ASSIGNMENT:
Below are the records; copy exactly the stretch from the line containing "set (len := if" through the line containing "assert (send_packets (S", both ends included, and nothing else.

THE RECORDS:
(** What the members of a packet's content are. *)
Definition map_packet (l : list (string * json)) (map_size sub_num : Z) (text : string) (c : list (string * json)) : Prop :=
  jfind "sub_num" c = Some (JInt sub_num) ∧ jfind "map" c = Some (JStr text) ∧ jfind "map_original_size" c = Some (JInt map_size) ∧
  ∀ k, k ∉ ["sub_num"; "map"; "map_original_size"] → jfind k c = jfind k l.
Definition put_packet (l : list (string * json)) (map_size sub_num : Z) (text : string) : list (string * json) :=
  jput "map_original_size" (JInt map_size) (jput "map" (JStr text) (jput "sub_num" (JInt sub_num) l)).
Lemma put_packet_ok l map_size sub_num text : map_packet l map_size sub_num text (put_packet l map_size sub_num text).
Proof.
  unfold map_packet, put_packet. split_and!.
  - rewrite 2!jfind_jput_ne by done. apply jfind_jput.
  - rewrite jfind_jput_ne by done. apply jfind_jput.
  - by rewrite jfind_jput.
  - intros k Hk. rewrite !not_elem_of_cons in Hk. destruct Hk as (? & ? & ? & _). by rewrite !jfind_jput_ne.
Qed.

Lemma max_len_eq : max_len = 46080.
Proof. done. Qed.
#[local] Opaque max_len.
Lemma send_packets_run lz map_size : Forall byte lz → zlen lz < 2 ^ 30 → ∀ n l pos sub_num s,
  0 ≤ pos → (Z.of_nat n - 1) * max_len < zlen lz - pos ≤ Z.of_nat n * max_len →
  ∃ msgs texts, send_packets n lz map_size (JObj l) pos (zlen lz - pos) sub_num s = Ok (tt, with_app msgs s) ∧
    length msgs = n ∧ length texts = n ∧ concat (codes <$> texts) = b64 (drop (Z.to_nat pos) lz) ∧
    Forall (λ t, (Z.of_nat (String.length t) ≤ 60 * 1024)) texts ∧
    ∀ i t, texts !! i = Some t → ∃ c, msgs !! i = Some (app_message s CMD_ID_UPLOAD_MAP (JObj c)) ∧ map_packet l map_size (sub_num + Z.of_nat i) t c.
Proof.
  intros Hb Hz. pose proof max_len_eq as Hm. induction n as [|n IH]; intros l pos sub_num s Hp Hn.
  { exists [], []. rewrite drop_ge by (unfold zlen in *; lia). split_and!; try done. unfold with_app. cbn [send_packets]. rewrite app_nil_r. by destruct s. }
  set (len := if (n =? 0)%nat then zlen lz - pos else max_len).
  assert (0 ≤ len ≤ max_len ∧ pos + len ≤ zlen lz) as [Hlen Hpl] by (unfold len; destruct (Nat.eqb_spec n 0); lia).
  set (t := text_of (b64 (take (Z.to_nat len) (drop (Z.to_nat pos) lz)))).
  assert (Z.of_nat (String.length t) ≤ 60 * 1024) as Htl.
  { unfold t. rewrite text_length. change (Z.of_nat (length ?x)) with (zlen x). rewrite zlen_b64, length_take, length_drop. unfold encoded_size.
    assert (Z.of_nat (Z.to_nat len `min` (length lz - Z.to_nat pos)) ≤ 46080) by lia. Z.to_euclidean_division_equations. lia. }
  assert (codes t = b64 (take (Z.to_nat len) (drop (Z.to_nat pos) lz))) as Hct by (apply codes_text, b64_bytes, Forall_take, Forall_drop, Hb).
  assert (send_packets (S n) lz map_size (JObj l) pos (zlen lz - pos) sub_num s =
    send_packets n lz map_size (JObj (put_packet l map_size sub_num t)) (pos + max_len) (zlen lz - (pos + max_len)) (sub_num + 1)
      (with_app [app_message s CMD_ID_UPLOAD_MAP (JObj (put_packet l map_size sub_num t))] s)) as ->.
  { cbn [send_packets]. fold len. rewrite run_bind. cbn [jset]. rewrite (run_lift _ (JObj (jput "sub_num" (JInt sub_num) l))) by done. cbn beta iota.
    rewrite run_bind, (run_lift _ t) by (apply encoded_run; [done|lia|lia|lia|lia]). cbn beta iota.
    rewrite run_bind, (run_lift _ (JObj (jput "map" (JStr t) (jput "sub_num" (JInt sub_num) l)))) by done. cbn beta iota.
    rewrite run_bind, (run_lift _ (JObj (put_packet l map_size sub_num t))) by done. cbn beta iota. rewrite run_bind, SendMsg_run. cbn beta iota.
    by replace (zlen lz - pos - max_len) with (zlen lz - (pos + max_len)) by lia. }
  destruct (decide (n = 0%nat)) as [->|Hn0].
  - exists [app_message s CMD_ID_UPLOAD_MAP (JObj (put_packet l map_size sub_num t))], [t]. split_and!; try done.
    + cbn [fmap list_fmap concat]. rewrite app_nil_r, Hct. unfold len. cbn [Nat.eqb]. rewrite take_ge; [done|]. rewrite length_drop. unfold zlen. lia.
    + by apply Forall_cons_2.
    + intros [|i] t' Ht; [|done]. injection Ht as <-. eexists. split; [done|]. rewrite Z.add_0_r. apply put_packet_ok.
  - destruct (IH (put_packet l map_size sub_num t) (pos + max_len) (sub_num + 1) (with_app [app_message s CMD_ID_UPLOAD_MAP (JObj (put_packet l map_size sub_num t))] s))
      as (msgs & texts & Hr & Hlm & Hlt & Hc & Hf & Hi); [lia|lia|].
    exists (app_message s CMD_ID_UPLOAD_MAP (JObj (put_packet l map_size sub_num t)) :: msgs), (t :: texts). rewrite Hr, with_app_app. split_and!.
    + done.
    + cbn. by rewrite Hlm.
    + cbn. by rewrite Hlt.
    + cbn [fmap list_fmap concat]. rewrite Hc, Hct. unfold len. rewrite (proj2 (Nat.eqb_neq _ _) Hn0).
      rewrite Z2Nat.inj_add, <-drop_drop, <-b64_app, take_drop by first [lia|done|rewrite length_take_le by (rewrite length_drop; unfold zlen in *; lia); rewrite Hm; done]. done.
    + by apply Forall_cons_2.
    + intros [|i] t' Ht; [injection Ht as <-; eexists; split; [done|]; rewrite Z.add_0_r; apply put_packet_ok|].
      destruct (Hi i t' Ht) as (c & Hmsg & Hp1 & Hp2 & Hp3 & Hp4). exists c. split; [done|]. replace (sub_num + Z.of_nat (S i)) with (sub_num + 1 + Z.of_nat i) by lia.
      split_and!; try done. intros k Hk. rewrite Hp4 by done. by apply put_packet_ok.
Qed.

ANSWER BELOW:
  set (len := if (n =? 0)%nat then zlen lz - pos else max_len).
  assert (0 ≤ len ≤ max_len ∧ pos + len ≤ zlen lz) as [Hlen Hpl] by (unfold len; destruct (Nat.eqb_spec n 0); lia).
  set (t := text_of (b64 (take (Z.to_nat len) (drop (Z.to_nat pos) lz)))).
  assert (Z.of_nat (String.length t) ≤ 60 * 1024) as Htl.
  { unfold t. rewrite text_length. change (Z.of_nat (length ?x)) with (zlen x). rewrite zlen_b64, length_take, length_drop. unfold encoded_size.
    assert (Z.of_nat (Z.to_nat len `min` (length lz - Z.to_nat pos)) ≤ 46080) by lia. Z.to_euclidean_division_equations. lia. }
  assert (codes t = b64 (take (Z.to_nat len) (drop (Z.to_nat pos) lz))) as Hct by (apply codes_text, b64_bytes, Forall_take, Forall_drop, Hb).
  assert (send_packets (S n) lz map_size (JObj l) pos (zlen lz - pos) sub_num s =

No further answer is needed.